_DATA SECTION_
(** * Forum API and forum page of air-quality-prediction

    A shallow embedding of the four route files of the forum API
    ([posts/route.ts], [posts/[id]/route.ts], [posts/[id]/comments/route.ts],
    [comments/[id]/route.ts]) and of the handlers of the forum page,
    followed by the properties of the specification that they decide and by
    further properties of the handlers, of sessions of calls and of the page
    run against the API.

    The relational store is a record of three tables (lists of rows, in
    insertion order) and two id sequences.  A route handler is a computation
    in a state-and-exception monad over the store and the journal of the
    statements sent to it; [try ... catch] is the monad's handler. *)

From Stdlib Require Import ZArith List String Bool Lia.
From Stdlib Require Import Permutation Sorted DecimalString.
Import ListNotations.
Open Scope string_scope.
Open Scope Z_scope.

(** ** JavaScript values read from a request body *)

Module Js.

(** A field of the parsed body: absent ([JUndefined]) or a JSON scalar.
    Numbers are the integral ones. *)
Inductive JsVal : Type :=
| JUndefined
| JNull
| JBool (b : bool)
| JNum (n : Z)
| JStr (s : string).

(** ToBoolean, as used by [!x]. *)
Definition truthy (v : JsVal) : bool :=
  match v with
  | JUndefined | JNull => false
  | JBool b => b
  | JNum n => negb (n =? 0)%Z
  | JStr s => negb (s =? "")%string
  end.

(** The text the database driver sends for a query parameter; [None] is
    SQL NULL. *)
Definition text_param (v : JsVal) : option string :=
  match v with
  | JUndefined | JNull => None
  | JBool true => Some "true"
  | JBool false => Some "false"
  | JNum n => Some (NilZero.string_of_int (Z.to_int n))
  | JStr s => Some s
  end.
(** * Tagcode: bit extraction engine and SGTIN codec

  A shallow embedding of the Go packages [bitextract] and [epc] and the
  properties stated about them.

  Conventions of the embedding:
  - a Go [int] is a [Z] in the 64-bit two's complement range; the arithmetic
    that can leave the range is written with [GoInt.wrap];
  - a Go [byte]/[uint8] is a [Z] in [0, 256); shifts that leave the range are
    cut back with [mod 256];
  - byte buffers that the code writes in place live in one flat store
    ([Mem.mem]); a Go slice is a window on that store, so that two slices
    may overlap exactly as they can in Go;
  - a panic is the [None] of an [option]; a Go [error] result is a value. *)

From Stdlib Require Import ZArith Lia Bool String Ascii.
From stdpp Require Import prelude strings pretty.

Local Open Scope Z_scope.

(* ================================================================== *)
(** * Part I. The embedding *)
(* ================================================================== *)

(** ** Go machine integers *)

Module GoInt.

Definition MaxInt : Z := 2 ^ 63 - 1.
Definition MinInt : Z := - 2 ^ 63.

(** The value of an [int] after an operation whose mathematical result is
    [z]: reduction modulo [2^64] into the signed range. *)
Definition wrap (z : Z) : Z := (z + 2 ^ 63) mod 2 ^ 64 - 2 ^ 63.

Definition add (a b : Z) : Z := wrap (a + b).
Definition sub (a b : Z) : Z := wrap (a - b).
Definition mul (a b : Z) : Z := wrap (a * b).
(** [a << k] for a non-negative shift count. *)
Definition shl (a k : Z) : Z := wrap (Z.shiftl a k).

Definition in_range (z : Z) : Prop := MinInt <= z <= MaxInt.

(** Conversions [uint8(x)] and [byte(x)]. *)
Definition uint8 (z : Z) : Z := z mod 256.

_EXERCISE GOAL_
The data should be copied out in full, exactly as it reads.

_RESULT OF THIS EXERCISE_
(** * Forum API and forum page of air-quality-prediction

    A shallow embedding of the four route files of the forum API
    ([posts/route.ts], [posts/[id]/route.ts], [posts/[id]/comments/route.ts],
    [comments/[id]/route.ts]) and of the handlers of the forum page,
    followed by the properties of the specification that they decide and by
    further properties of the handlers, of sessions of calls and of the page
    run against the API.

    The relational store is a record of three tables (lists of rows, in
    insertion order) and two id sequences.  A route handler is a computation
    in a state-and-exception monad over the store and the journal of the
    statements sent to it; [try ... catch] is the monad's handler. *)

From Stdlib Require Import ZArith List String Bool Lia.
From Stdlib Require Import Permutation Sorted DecimalString.
Import ListNotations.
Open Scope string_scope.
Open Scope Z_scope.

(** ** JavaScript values read from a request body *)

Module Js.

(** A field of the parsed body: absent ([JUndefined]) or a JSON scalar.
    Numbers are the integral ones. *)
Inductive JsVal : Type :=
| JUndefined
| JNull
| JBool (b : bool)
| JNum (n : Z)
| JStr (s : string).

(** ToBoolean, as used by [!x]. *)
Definition truthy (v : JsVal) : bool :=
  match v with
  | JUndefined | JNull => false
  | JBool b => b
  | JNum n => negb (n =? 0)%Z
  | JStr s => negb (s =? "")%string
  end.

(** The text the database driver sends for a query parameter; [None] is
    SQL NULL. *)
Definition text_param (v : JsVal) : option string :=
  match v with
  | JUndefined | JNull => None
  | JBool true => Some "true"
  | JBool false => Some "false"
  | JNum n => Some (NilZero.string_of_int (Z.to_int n))
  | JStr s => Some s
  end.
(** * Tagcode: bit extraction engine and SGTIN codec

  A shallow embedding of the Go packages [bitextract] and [epc] and the
  properties stated about them.

  Conventions of the embedding:
  - a Go [int] is a [Z] in the 64-bit two's complement range; the arithmetic
    that can leave the range is written with [GoInt.wrap];
  - a Go [byte]/[uint8] is a [Z] in [0, 256); shifts that leave the range are
    cut back with [mod 256];
  - byte buffers that the code writes in place live in one flat store
    ([Mem.mem]); a Go slice is a window on that store, so that two slices
    may overlap exactly as they can in Go;
  - a panic is the [None] of an [option]; a Go [error] result is a value. *)

From Stdlib Require Import ZArith Lia Bool String Ascii.
From stdpp Require Import prelude strings pretty.

Local Open Scope Z_scope.

(* ================================================================== *)
(** * Part I. The embedding *)
(* ================================================================== *)

(** ** Go machine integers *)

Module GoInt.

Definition MaxInt : Z := 2 ^ 63 - 1.
Definition MinInt : Z := - 2 ^ 63.

(** The value of an [int] after an operation whose mathematical result is
    [z]: reduction modulo [2^64] into the signed range. *)
Definition wrap (z : Z) : Z := (z + 2 ^ 63) mod 2 ^ 64 - 2 ^ 63.

Definition add (a b : Z) : Z := wrap (a + b).
Definition sub (a b : Z) : Z := wrap (a - b).
Definition mul (a b : Z) : Z := wrap (a * b).
(** [a << k] for a non-negative shift count. *)
Definition shl (a k : Z) : Z := wrap (Z.shiftl a k).

Definition in_range (z : Z) : Prop := MinInt <= z <= MaxInt.

(** Conversions [uint8(x)] and [byte(x)]. *)
Definition uint8 (z : Z) : Z := z mod 256.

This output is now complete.